=== HOW TO COMPLETE THIS TASK ===
Produce as output only the lines below starting at the line with "Definition katakanaHanToZenMap : gmap" and continuing through the line with "([65404], [12471]); ([65405], [12473]);", each one exactly as written.

=== INFORMATION PROVIDED ===
(** [s.lastIndexOf(c)] for a search string of the one unit [c]; [-1] when
    there is none. *)
Definition lastIndexOf (c : Z) (s : list Z) : Z := lastIndexFrom c s 0 (-1).

(** [s.substring(from, to)]: both ends are clamped to the string and
    swapped when they come in the wrong order. *)
Definition substring (from to : Z) (s : list Z) : list Z :=
  let len := Z.of_nat (length s) in
  let a := Z.max 0 (Z.min from len) in
  let b := Z.max 0 (Z.min to len) in
  take (Z.to_nat (Z.max a b - Z.min a b)) (drop (Z.to_nat (Z.min a b)) s).

End JsText.

(** ** [connectors/recmusic.js] *)

Module Recmusic.

Import JsText.

Definition katakanaHanToZenMap : gmap (list Z) (list Z) :=
  list_to_map [
    ([65377], [12290]); ([65378], [12300]); ([65379], [12301]);
    ([65380], [12289]); ([65381], [12539]); ([65382], [12530]);
    ([65383], [12449]); ([65384], [12451]); ([65385], [12453]);
    ([65386], [12455]); ([65387], [12457]); ([65388], [12515]);
    ([65389], [12517]); ([65390], [12519]); ([65391], [12483]);
    ([65392], [12540]); ([65393], [12450]); ([65394], [12452]);
    ([65395], [12454]); ([65396], [12456]); ([65397], [12458]);
    ([65398], [12459]); ([65399], [12461]); ([65400], [12463]);
    ([65401], [12465]); ([65402], [12467]); ([65403], [12469]);
    ([65404], [12471]); ([65405], [12473]); ([65406], [12475]);
    ([65407], [12477]); ([65408], [12479]); ([65409], [12481]);
    ([65410], [12484]); ([65411], [12486]); ([65412], [12488]);
    ([65413], [12490]); ([65414], [12491]); ([65415], [12492]);
    ([65416], [12493]); ([65417], [12494]); ([65418], [12495]);
    ([65419], [12498]); ([65420], [12501]); ([65421], [12504]);
    ([65422], [12507]); ([65423], [12510]); ([65424], [12511]);
    ([65425], [12512]); ([65426], [12513]); ([65427], [12514]);
    ([65428], [12516]); ([65429], [12518]); ([65430], [12520]);
    ([65431], [12521]); ([65432], [12522]); ([65433], [12523]);
    ([65434], [12524]); ([65435], [12525]); ([65436], [12527]);
    ([65437], [12531]) ].

(** The text [undefined], which [+=] appends for a key the table lacks. *)
Definition undefinedText : list Z :=
  [117; 110; 100; 101; 102; 105; 110; 101; 100].

(** One turn of the loop of [katakanaHanToZen]; [None] is the
    [TypeError] of reading the last character of an empty output. *)
Definition katakanaStep (textOutput character : list Z) : option (list Z) :=
  match head character with
  | Some charCode =>
      if (65377 <=? charCode) && (charCode <=? 65437) then
        Some (textOutput
              ++ default undefinedText (katakanaHanToZenMap !! character))
      else if (charCode =? 65438) || (charCode =? 65439) then
        match last textOutput with
        | Some lastCharCode =>
            Some (removelast textOutput
                  ++ fromCharCode (lastCharCode + charCode - 65437))
        | None => None
        end
      else Some (textOutput ++ character)
  | None => Some (textOutput ++ character)
  end.

(** The loop goes on only as long as nothing has been thrown. *)
Definition katakanaLoop (textOutput : option (list Z)) (character : list Z)
    : option (list Z) :=
  match textOutput with
  | Some out => katakanaStep out character
  | None => None
  end.

Definition katakanaHanToZen (text : list Z) : option (list Z) :=
  foldl katakanaLoop (Some []) (characters text).

(** A code unit of the half-width block the function rewrites: the
    punctuation and letters of the table, and the two sound marks. *)
Definition isHalfWidth (u : Z) : bool := (65377 <=? u) && (u <=? 65439).

Definition isSoundMark (u : Z) : bool := (u =? 65438) || (u =? 65439).

(** The table has a one-unit entry for [u], from the block of full-width
    punctuation and katakana. *)
Definition tableEntryOk (u : Z) : bool :=
  match katakanaHanToZenMap !! [u] with
  | Some [z] => (12288 <=? z) && (z <=? 12543)
  | _ => false
  end.

End Recmusic.

(** ** [connectors/youtube-music.js] *)

Module YoutubeMusic.

Import JsText.

(** [Connector.getTrackArt], given what
    [Util.extractImageUrlFromSelectors] found ([None]: [null]). *)
Definition getTrackArt (trackArtUrl : option (list Z)) : option (list Z) :=
  match trackArtUrl with
  | Some (u :: url) =>
      Some (substring 0 (lastIndexOf 61 (u :: url)) (u :: url))
  | _ => None
  end.

End YoutubeMusic.

(** ** [injectScript] and the messages of injected scripts *)

(** What [injectScript] touches outside the connector: the registry
    [window.webScrobblerScripts] ([None] while the property is not there),
    the scripts handed to [Util.injectScriptIntoDocument] in order, and
    the number of [message] listeners added to the window. *)
Record Window := {
  webScrobblerScripts : option obj;
  injectedScripts : list string;
  messageListeners : nat
}.

Definition freshWindow : Window :=
  {| webScrobblerScripts := None; injectedScripts := [];
     messageListeners := 0%nat |}.

(** [injectScript]. A property the registry does not own is looked up on
    [Object.prototype]; [inherited] tells for which names that lookup
    answers with something truthy. *)
Definition injectScript (inherited : string -> bool) (scriptFile : string)
    (w : Window) : Window :=
  let scripts := default ∅ (webScrobblerScripts w) in
  let registered :=
    match scripts !! scriptFile with
    | Some v => truthy v
    | None => inherited scriptFile
    end in
  if registered then
    {| webScrobblerScripts := Some scripts;
       injectedScripts := injectedScripts w;
       messageListeners := messageListeners w |}
  else
    {| webScrobblerScripts := Some (set scriptFile (Boolean true) scripts);
       injectedScripts := injectedScripts w ++ [scriptFile];
       messageListeners := S (messageListeners w) |}.

(** How often [onScriptEvent] runs for one message whose
    [event.data.sender] is [sender]: every listener added by
    [injectScript] looks at the message. *)
Definition scriptEventsFor (sender : value) (w : Window) : nat :=
  if negb (strict_eq sender (Str "web-scrobbler")) then 0%nat
  else messageListeners w.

=== EXERCISE ANSWER ===
Definition katakanaHanToZenMap : gmap (list Z) (list Z) :=
  list_to_map [
    ([65377], [12290]); ([65378], [12300]); ([65379], [12301]);
    ([65380], [12289]); ([65381], [12539]); ([65382], [12530]);
    ([65383], [12449]); ([65384], [12451]); ([65385], [12453]);
    ([65386], [12455]); ([65387], [12457]); ([65388], [12515]);
    ([65389], [12517]); ([65390], [12519]); ([65391], [12483]);
    ([65392], [12540]); ([65393], [12450]); ([65394], [12452]);
    ([65395], [12454]); ([65396], [12456]); ([65397], [12458]);
    ([65398], [12459]); ([65399], [12461]); ([65400], [12463]);
    ([65401], [12465]); ([65402], [12467]); ([65403], [12469]);
    ([65404], [12471]); ([65405], [12473]); ([65406], [12475]);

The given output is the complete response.